エルメスはフランスのファッションメゾンです。その歴史は1837年、馬具職人であったティエリー・エルメスがパリに鞍や馬具を扱う工房を開いたことに始まります。後継者たちはフォーブール・サントノーレ通りへと事業を移し、この場所は歴史的な拠点となり、今なおメゾンの本拠地であり、その商業的な発信地となっています。

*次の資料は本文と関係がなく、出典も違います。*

Arguments drv_get {D}.
Arguments drv_wait {D}.
Arguments drv_title {D}.
Arguments drv_find_text {D}.
Arguments drv_find_all_text {D}.
Arguments drv_attribute {D}.
Arguments drv_click {D}.
Arguments drv_send_keys {D}.
Arguments drv_execute_script {D}.
Arguments drv_delete_all_cookies {D}.
Arguments recaptcha {D}.

Record World (D : Type) : Type := {
  browser : D;
  log : list Event
}.

Arguments browser {D}.
Arguments log {D}.

(** The calls in the order they were made. *)
Definition history {D} (w : World D) : list Event := rev (log w).

Definition is_get (e : Event) : bool :=
  match e with EvGet _ => true | _ => false end.

Definition is_wait (e : Event) : bool :=
  match e with EvWait _ _ => true | _ => false end.

Definition is_delete_all_cookies (e : Event) : bool :=
  match e with EvDeleteAllCookies => true | _ => false end.

Definition is_send_keys_of (keys : str) (e : Event) : bool :=
  match e with EvSendKeys _ k => str_eqb k keys | _ => false end.

Definition count_events (p : Event -> bool) (l : list Event) : nat :=
  List.length (filter p l).

Module Search.

Section WithDriver.

Variable D : Type.
Variable drv : Driver D.
Variable FLAGS : Flags.

Definition Step (A : Type) : Type := M (World D) A.

Definition record (e : Event) (d : D) (l : list Event) : World D :=
  {| browser := d; log := e :: l |}.

Definition get (url : str) : Step unit :=
  fun w => (Ok tt, record (EvGet url) (drv_get drv url (browser w)) (log w)).

(** [WebDriverWait(driver, t).until(c)]: [false] for [TimeoutException]. *)
Definition wait_until (c : Cond) : Step bool :=
  fun w =>
    let (held, d) := drv_wait drv c (browser w) in
    (Ok held, record (EvWait c held) d (log w)).

Definition title : Step str :=
  fun w => (Ok (drv_title drv (browser w)), w).

(** [driver.find_element(...)]: the element is named by its locator. *)
Definition find_element (loc : Locator) : Step Locator :=
  fun w =>
    match drv_find_text drv loc (browser w) with
    | Some _ => (Ok loc, w)
    | None => (Raise NoSuchElementException, w)
    end.

Definition element_text (loc : Locator) : Step str :=
  fun w =>
    match drv_find_text drv loc (browser w) with
    | Some t => (Ok t, w)
    | None => (Raise NoSuchElementException, w)
    end.

Definition get_attribute (loc : Locator) (name : str) : Step str :=
  fun w => (Ok (drv_attribute drv loc name (browser w)), w).

Definition click (loc : Locator) : Step unit :=
  fun w =>
    let (done, d) := drv_click drv loc (browser w) in
    (if done then Ok tt else Raise ElementNotInteractableException,
     record (EvClick loc done) d (log w)).

(** [element.<method>()]: a WebElement has [click]; any other name used in
    the source is looked up and not found. *)
Definition call_method (elem : Locator) (method : str) : Step unit :=
  if str_eqb method (lit "click") then click elem
  else raise (AttributeError method).

Definition send_keys (loc : Locator) (keys : str) : Step unit :=
  fun w => (Ok tt, record (EvSendKeys loc keys)
                          (drv_send_keys drv loc keys (browser w)) (log w)).

Definition execute_script (js : str) : Step unit :=
  fun w => (Ok tt, record (EvScript js)
                          (drv_execute_script drv js (browser w)) (log w)).

Definition delete_all_cookies : Step unit :=
  fun w => (Ok tt, record EvDeleteAllCookies
                          (drv_delete_all_cookies drv (browser w)) (log w)).

(** [recaptchasolver.recaptcha(sitekey=..., url=...)["code"]]; any exception
    of the service ends the process with [exit(1)]. *)
Definition solve (sitekey url : str) : Step str :=
  fun w =>
    let (code, d) := recaptcha drv sitekey url (browser w) in
    (match code with Some c => Ok c | None => Raise (SystemExit 1) end,
     record (EvSolve sitekey url) d (log w)).

Definition page_error (url : str) : str :=
  lit "Page " ++ url ++ lit " could not be loaded after "
  ++ py_str_int (connect_thresh FLAGS) ++ lit " attempts. Check connction.".

(** The [for i in range(FLAGS.connect_thresh)] of [load_page], from index
    [i] with [n] rounds left.  Falling out of the loop reaches a
    [logging.info] call with a [file] keyword, which is a [TypeError]. *)
Fixpoint load_page_loop (url expectedTitle : str) (i : Z) (n : nat) : Step unit :=
  match n with
  | O => raise TypeError
  | S n' =>
      held <- wait_until (TitleContains expectedTitle) ;;
      if held then ret tt
      else if i =? connect_thresh FLAGS - 1
           then raise (RuntimeError (page_error url))
           else get url ;; load_page_loop url expectedTitle (i + 1) n'
  end.

(** [load_page(url, expectedTitle)] for a [str] title. *)
Definition load_page (url expectedTitle : str) : Step unit :=
  get url ;;
  load_page_loop url expectedTitle 0 (Z.to_nat (connect_thresh FLAGS)).

Definition search_page : str := portal_base FLAGS ++ lit "/Home.aspx/Search".

Definition case_selector_xpath : Locator :=
  ByXPath (lit "//*/input[@searchtype=" ++ dq :: lit "CaseNumber" ++ dq :: lit "]").

Definition name_selector_xpath : Locator :=
  ByXPath (lit "//*/input[@searchtype=" ++ dq :: lit "Name" ++ dq :: lit "]").

(** The waiting loop of [select_case_input]: no [break] on success. *)
Fixpoint case_search_loop (i : Z) (n : nat) : Step unit :=
  match n with
  | O => ret tt
  | S n' =>
      held <- wait_until (TextPresentInElement (ById (lit "title")) (lit "Case Search")) ;;
      (if held then ret tt
       else if i =? connect_thresh FLAGS - 1
            then raise (RuntimeError (lit "Portal homepage could not be loaded"))
            else load_page search_page (lit "Search")) ;;
      case_search_loop (i + 1) n'
  end.

Definition select_case_input : Step Locator :=
  case_search_loop 0 (Z.to_nat (connect_thresh FLAGS)) ;;
  case_selector <- find_element case_selector_xpath ;;
  call_method case_selector (lit "click") ;;
  try_except is_NotInteractable
    (case_input <- find_element (ById (lit "caseNumber")) ;;
     call_method case_input (lit "click") ;;
     ret case_input)
    (name_selector <- find_element name_selector_xpath ;;
     call_method name_selector (lit "cick") ;;
     call_method case_selector (lit "click") ;;
     case_input <- find_element (ById (lit "caseNumber")) ;;
     call_method case_input (lit "click") ;;
     ret case_input).

Definition recaptcha_xpath : Locator :=
  ByXPath (lit "//*/div[@class=" ++ dq :: lit "g-recaptcha" ++ dq :: lit "]").

Definition alert_xpath : Locator :=
  ByXPath (lit "//div[@class=" ++ dq :: lit "alert alert-error" ++ dq :: lit "]").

エルメスは、今日私たちが知るようなファッションメゾンとして最初から存在していたわけではありません。創業当初、そしてその後も長い間、同社はラグジュアリーとは無縁で、馬具用品を製造していました。ブランドはこうして高級レザーグッズを出発点として専門性を確立し、その後、そのサヴォワフェールをコレクション全体へと広げていきました。バッグやアクセサリー、ウェア、シューズは、上質な素材とクラシックかつ洗練されたスタイルによって、時代を超えたエレガンスを纏っています。
1920年代には大きな転換が起こります。エルメスは男女それぞれのファッションに関心を向け始め、時計、ジュエリー、スポーツ用アクセサリー、インテリア用品の製造にも力を注ぐようになりました。この転機によって、メゾンは今日私たちが知るブランドの礎を築いたのです。
レザーとシルクは、当時すでにエルメスが最も多用する素材であり、やがてプレタポルテのコレクションにも取り入れられていきました。オートクチュールとは異なり、プレタポルテは注文が不要なライン。標準サイズと、より手の届きやすい価格設定によって、プレタポルテの製品はすぐに購入し、すぐに身につけることができます。こうした現代の日常生活への適応において重要な役割を果たしたのが、バーキンバッグの誕生であり、これはエルメスを代表するベストセラーのひとつとなりました。
ブランドの人気は時を経てアジア、アメリカ、そしてヨーロッパ全域にまで広がり、年々著しく高まっていきました。その結果、同社の売上高は1978年の4億2900万から、2017年には11億4900万まで拡大しています。